Stored items
::::::::::

(* ===== verification/LayersCarried.v ===== *)
(** * How many layers a set of computers could carry ([layers_carried] of
    [src/inference/scheduler/mod.rs])

    The arithmetic behind the room figures users see: the layers several ranges cover
    ([layers_in]), the ranges joined ([merged_ranges]), and the most layers that can
    each be given to one computer holding it, none given more than it could take, as a
    maximum flow over [FlowNetwork].

    Layer numbers and rooms are u32 values; subtractions and sums that left u32 would
    panic.  The ranges already merged are kept last first. *)
From Stdlib Require Import Sorted.
From stdpp Require Import sorting.
From S2P Require Import Prelude Bytes ForwardTypes Floats RangeWeights KvSessions Candidate RouteCost RoutePass RouteSearch RouteTheorems FlowNetwork.
#[local] Open Scope Z_scope.

(** ** The code *)

Abbreviation layer_range := (Z * Z)%type.

(** The order of pairs, as [sort_unstable] compares them. *)
Definition range_le (x y : layer_range) : Prop := x.1 < y.1 \/ x.1 = y.1 /\ x.2 <= y.2.
#[global] Instance range_le_dec x y : Decision (range_le x y).
Proof. unfold range_le. apply _. Defined.
Definition sort_ranges (l : list layer_range) : list layer_range := merge_sort range_le l.

Fixpoint layers_in_loop (sorted : list layer_range) (count reached : Z) : outcome Z :=
  match sorted with
  | [] => Ok count
  | (from, to) :: rest =>
      let from := Z.max from reached in
      if from <? to then
        d ← u32_sub to from; count ← u32_add count d; layers_in_loop rest count to
      else layers_in_loop rest count reached
  end.
Definition layers_in (ranges : list layer_range) : outcome Z := layers_in_loop (sort_ranges ranges) 0 0.

Fixpoint merge_loop (ranges merged : list layer_range) : list layer_range :=
  match ranges with
  | [] => reverse merged
  | (a, b) :: rest =>
      match merged with
      | (a', b') :: before => if a <=? b' then merge_loop rest ((a', Z.max b' b) :: before)
                              else merge_loop rest ((a, b) :: merged)
      | [] => merge_loop rest [(a, b)]
      end
  end.
Definition merged_ranges (ranges : list layer_range) : list layer_range :=
  merge_loop (sort_ranges (filter (fun r : layer_range => r.1 < r.2) ranges)) [].

(** What a computer holds, and how many layers it could take. *)
Abbreviation holding := (list layer_range * Z)%type.

Definition carrying_holders (holdings : list holding) : list holding :=
  filter (fun h : holding => 0 < h.2 /\ h.1 <> []) (map (fun h : holding => (merged_ranges h.1, h.2)) holdings).

Definition holder_ends (holders : list holding) : list Z :=
  sort_dedup (flat_map (fun h : holding => flat_map (fun r : layer_range => [r.1; r.2]) h.1) holders).

(** [ranges.iter().map(|(a, b)| b - a).sum()]. *)
Fixpoint held_sum (ranges : list layer_range) (sum : Z) : outcome Z :=
  match ranges with
  | [] => Ok sum
  | (a, b) :: rest => d ← u32_sub b a; sum ← u32_add sum d; held_sum rest sum
  end.

Fixpoint add_holders (h : nat) (holders : list holding) (net : FlowNetwork) : outcome FlowNetwork :=
  match holders with
  | [] => Ok net
  | (ranges, could_take) :: rest =>
      held ← held_sum ranges 0;
      net ← add_edge (2 + h) 1 (Z.min held could_take) net;
      add_holders (S h) rest net
  end.

(** The holders of the whole stretch between two neighbouring ends. *)
Definition holding_stretch (holders : list holding) (a b : Z) : list nat :=
  map fst (filter (fun x : nat * holding => existsb (fun r : layer_range => (r.1 <=? a) && (b <=? r.2)) x.2.1 = true)
    (indexed holders)).

Fixpoint add_stretch_edges (stretch : nat) (len : Z) (hs : list nat) (net : FlowNetwork) : outcome FlowNetwork :=
  match hs with
  | [] => Ok net
  | h :: hs => net ← add_edge stretch (2 + h) len net; add_stretch_edges stretch len hs net
  end.

Definition add_stretch (a b : Z) (hs : list nat) (net : FlowNetwork) : outcome FlowNetwork :=
  match hs with
  | [] => Ok net
  | _ =>
      let '(stretch, net) := add_node net in
      d ← u32_sub b a;
      net ← add_edge 0 stretch d net;
      add_stretch_edges stretch d hs net
  end.

(** [for pair in ends.windows(2)]. *)
Fixpoint add_stretches (holders : list holding) (ends : list Z) (net : FlowNetwork) : outcome FlowNetwork :=
  match ends with
  | a :: ((b :: _) as rest) =>
      net ← add_stretch a b (holding_stretch holders a b) net;
      add_stretches holders rest net
  | _ => Ok net
  end.

Definition layers_carried (holdings : list holding) : outcome Z :=
  let holders := carrying_holders holdings in
  net ← add_holders 0 holders (network_new (2 + length holders));
  net ← add_stretches holders (holder_ends holders) net;
  r ← max_flow 0 1 net;
  Ok r.1.

(** ** What it computes *)

Definition held (ranges : list layer_range) (x : Z) : Prop := Exists (fun r : layer_range => r.1 <= x < r.2) ranges.

(** Layers handed out, a set for each computer: only layers it holds, no more than it
    could take, and no layer twice. *)
Definition given (h : holding) (g : gset Z) : Prop := (forall x, x ∈ g -> held h.1 x) /\ Z.of_nat (size g) <= h.2.
Definition handed_out (holdings : list holding) (gs : list (gset Z)) : Prop :=
  Forall2 given holdings gs /\ ForallOrdPairs (##) gs.
Definition layers_given (gs : list (gset Z)) : Z := sum_list (map (fun g => Z.of_nat (size g)) gs).

Definition u32_range (r : layer_range) : Prop := is_u32 r.1 /\ is_u32 r.2.
Definition u32_holding (h : holding) : Prop := Forall u32_range h.1 /\ is_u32 h.2.

(** The cases of the test [a_layer_held_by_several_computers_is_carried_once]. *)
Example same_ten : layers_carried (replicate 3 ([(0, 10)], 10) ++ [([(10, 28)], 10)]) = Ok 20.
Proof. vm_compute. reflexivity. Qed.
Example seventy_b : layers_carried
  [([(0, 13); (43, 44); (73, 80)], 23); ([(0, 17)], 22); ([(13, 73)], 35); ([(17, 43); (44, 80)], 7)] = Ok 67.
Proof. vm_compute. reflexivity. Qed.
Example room_where_nobody_else_serves : layers_carried [([(0, 20)], 10); ([(10, 20)], 10)] = Ok 20.
Proof. vm_compute. reflexivity. Qed.

(** ** Sets of consecutive layers *)

Definition interval (a n : Z) : gset Z := list_to_set (seqZ a n).

Lemma interval_elem a n x : x ∈ interval a n <-> a <= x < a + n.
Proof. unfold interval. rewrite elem_of_list_to_set, elem_of_seqZ. lia. Qed.
Lemma interval_size a n : 0 <= n -> Z.of_nat (size (interval a n)) = n.
Proof. intros Hn. unfold interval. rewrite size_list_to_set by apply NoDup_seqZ. rewrite length_seqZ. lia. Qed.

Lemma size_disjoint (X Y : gset Z) : X ## Y -> Z.of_nat (size (X ∪ Y)) = Z.of_nat (size X) + Z.of_nat (size Y).
Proof. intros. rewrite size_union by done. lia. Qed.

(** A set is what it has below a bound and the rest. *)
Lemma size_split (P : Z -> Prop) `{!forall x, Decision (P x)} (X : gset Z) :
  Z.of_nat (size X) = Z.of_nat (size (filter P X)) + Z.of_nat (size (filter (fun x => ~ P x) X)).
Proof. rewrite <- size_disjoint; [|set_solver]. do 2 f_equal. apply set_eq. intros x. destruct (decide (P x)); set_solver. Qed.

Lemma held_cons r rs x : held (r :: rs) x <-> r.1 <= x < r.2 \/ held rs x.
Proof. unfold held. by rewrite Exists_cons. Qed.
Lemma held_nil x : ~ held [] x.
Proof. unfold held. intros H. inversion H. Qed.
Lemma held_permutation rs rs' x : rs ≡ₚ rs' -> held rs x <-> held rs' x.
Proof. intros H. unfold held. rewrite !list.Exists_exists. by setoid_rewrite H. Qed.

(** ** Sorting *)

#[local] Instance range_le_trans : Transitive range_le.
Proof. intros [] [] []. unfold range_le. cbn. lia. Qed.
#[local] Instance range_le_total : Total range_le.
Proof. intros [] []. unfold range_le. cbn. lia. Qed.

Definition by_start (rs : list layer_range) : Prop := StronglySorted (fun x y => x.1 <= y.1) rs.

Lemma sort_ranges_sorted rs : by_start (sort_ranges rs).
Proof.
  eapply sorted_impl, (StronglySorted_merge_sort range_le). unfold range_le. intros [] [] _ _. cbn. lia.
Qed.
Lemma sort_ranges_perm rs : sort_ranges rs ≡ₚ rs.
Proof. apply merge_sort_Permutation. Qed.

(** ** [layers_in] counts every layer once *)

Lemma layers_in_loop_counts rs count reached : by_start rs -> Forall u32_range rs -> 0 <= count <= reached ->
  reached <= u32_max ->
  exists L : gset Z, (forall x, x ∈ L <-> reached <= x /\ held rs x) /\
    layers_in_loop rs count reached = Ok (count + Z.of_nat (size L)).
Proof.
  intros Hs Hu. revert count reached. induction Hs as [|[from to] rs Hs IH Hle]; intros count reached Hc Hr.
  { exists ∅. split; [|cbn; rewrite size_empty; f_equal; lia]. intros x. pose proof (held_nil x). set_solver. }
  apply Forall_cons_1 in Hu as [[Hf Ht] Hu]. cbn in Hf, Ht. cbn [layers_in_loop].
  assert (Hstart : forall x, held rs x -> from <= x).
  { intros x ([a b] & Hin & Hx)%list.Exists_exists. rewrite list.Forall_forall in Hle. specialize (Hle _ Hin). cbn in *. lia. }
  destruct (Z.ltb_spec (Z.max from reached) to) as [Hlt|Hge].
  - rewrite u32_sub_ok by lia. cbn [mbind outcome_bind]. unfold is_u32 in *. rewrite u32_add_ok by lia. cbn [mbind outcome_bind].
    destruct (IH Hu (count + (to - Z.max from reached)) to) as (L & HL & E); [lia..|].
    exists (interval (Z.max from reached) (to - Z.max from reached) ∪ L). split.
    + intros x. rewrite elem_of_union, interval_elem, HL, held_cons. cbn. specialize (Hstart x).
      split; [intros [?|[? ?]]; split; auto; lia|]. intros [Hx [Hx'|Hx']]; [lia|].
      specialize (Hstart Hx'). destruct (Z.lt_ge_cases x to); [left; lia|right; done].
    + rewrite E. rewrite size_disjoint. { rewrite interval_size by lia. f_equal. lia. }
      intros x. rewrite interval_elem, HL. lia.
  - destruct (IH Hu count reached Hc Hr) as (L & HL & E). exists L. split; [|done].
    intros x. rewrite HL, held_cons. cbn. split; [tauto|]. intros [Hx [?|?]]; [lia|done].
Qed.

Lemma layers_in_spec ranges : Forall u32_range ranges ->
  exists L : gset Z, (forall x, x ∈ L <-> held ranges x) /\ layers_in ranges = Ok (Z.of_nat (size L)).
Proof.
  intros Hu. unfold layers_in.
  assert (Hu' : Forall u32_range (sort_ranges ranges)) by by rewrite sort_ranges_perm.
  destruct (layers_in_loop_counts (sort_ranges ranges) 0 0) as (L & HL & E); [apply sort_ranges_sorted|done|ints|ints|].
  exists L. split; [|done]. intros x. rewrite HL, (held_permutation _ _ _ (sort_ranges_perm ranges)).
  split; [tauto|]. intros Hx. split; [|done]. apply list.Exists_exists in Hx as (r & Hin & Hx).
  rewrite list.Forall_forall in Hu. destruct (Hu r Hin) as [? _]. ints.
Qed.

(** ** [merged_ranges] keeps the layers, in ranges that do not touch *)

Definition ladder (rs : list layer_range) : Prop :=
  Forall (fun r : layer_range => r.1 < r.2) rs /\ StronglySorted (fun x y => x.2 < y.1) rs.

Lemma held_app rs rs' x : held (rs ++ rs') x <-> held rs x \/ held rs' x.
Proof. unfold held. apply Exists_app. Qed.
Lemma held_reverse rs x : held (reverse rs) x <-> held rs x.
Proof. apply held_permutation, reverse_Permutation. Qed.

Lemma sorted_reverse {A} (R : A -> A -> Prop) (xs : list A) :
  StronglySorted (fun x y => R y x) xs -> StronglySorted R (reverse xs).
Proof.
  induction 1 as [|x xs Hs IH Hx]; [constructor|]. rewrite reverse_cons. apply StronglySorted_app_2; [|done|repeat constructor].
  intros y z Hy Hz. apply list_elem_of_singleton in Hz as ->. rewrite elem_of_reverse in Hy.
  rewrite list.Forall_forall in Hx. auto.
Qed.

::::::::::

The output should be exactly the lines above from the line containing "- destruct (IH" to the line containing "exists L. split; [|done]. intros", inclusive, with no other lines.

◆ Worked solution
  - destruct (IH Hu count reached Hc Hr) as (L & HL & E). exists L. split; [|done].
    intros x. rewrite HL, held_cons. cbn. split; [tauto|]. intros [Hx [?|?]]; [lia|done].
Qed.

Lemma layers_in_spec ranges : Forall u32_range ranges ->
  exists L : gset Z, (forall x, x ∈ L <-> held ranges x) /\ layers_in ranges = Ok (Z.of_nat (size L)).
Proof.
  intros Hu. unfold layers_in.
  assert (Hu' : Forall u32_range (sort_ranges ranges)) by by rewrite sort_ranges_perm.
  destruct (layers_in_loop_counts (sort_ranges ranges) 0 0) as (L & HL & E); [apply sort_ranges_sorted|done|ints|ints|].
  exists L. split; [|done]. intros x. rewrite HL, (held_permutation _ _ _ (sort_ranges_perm ranges)).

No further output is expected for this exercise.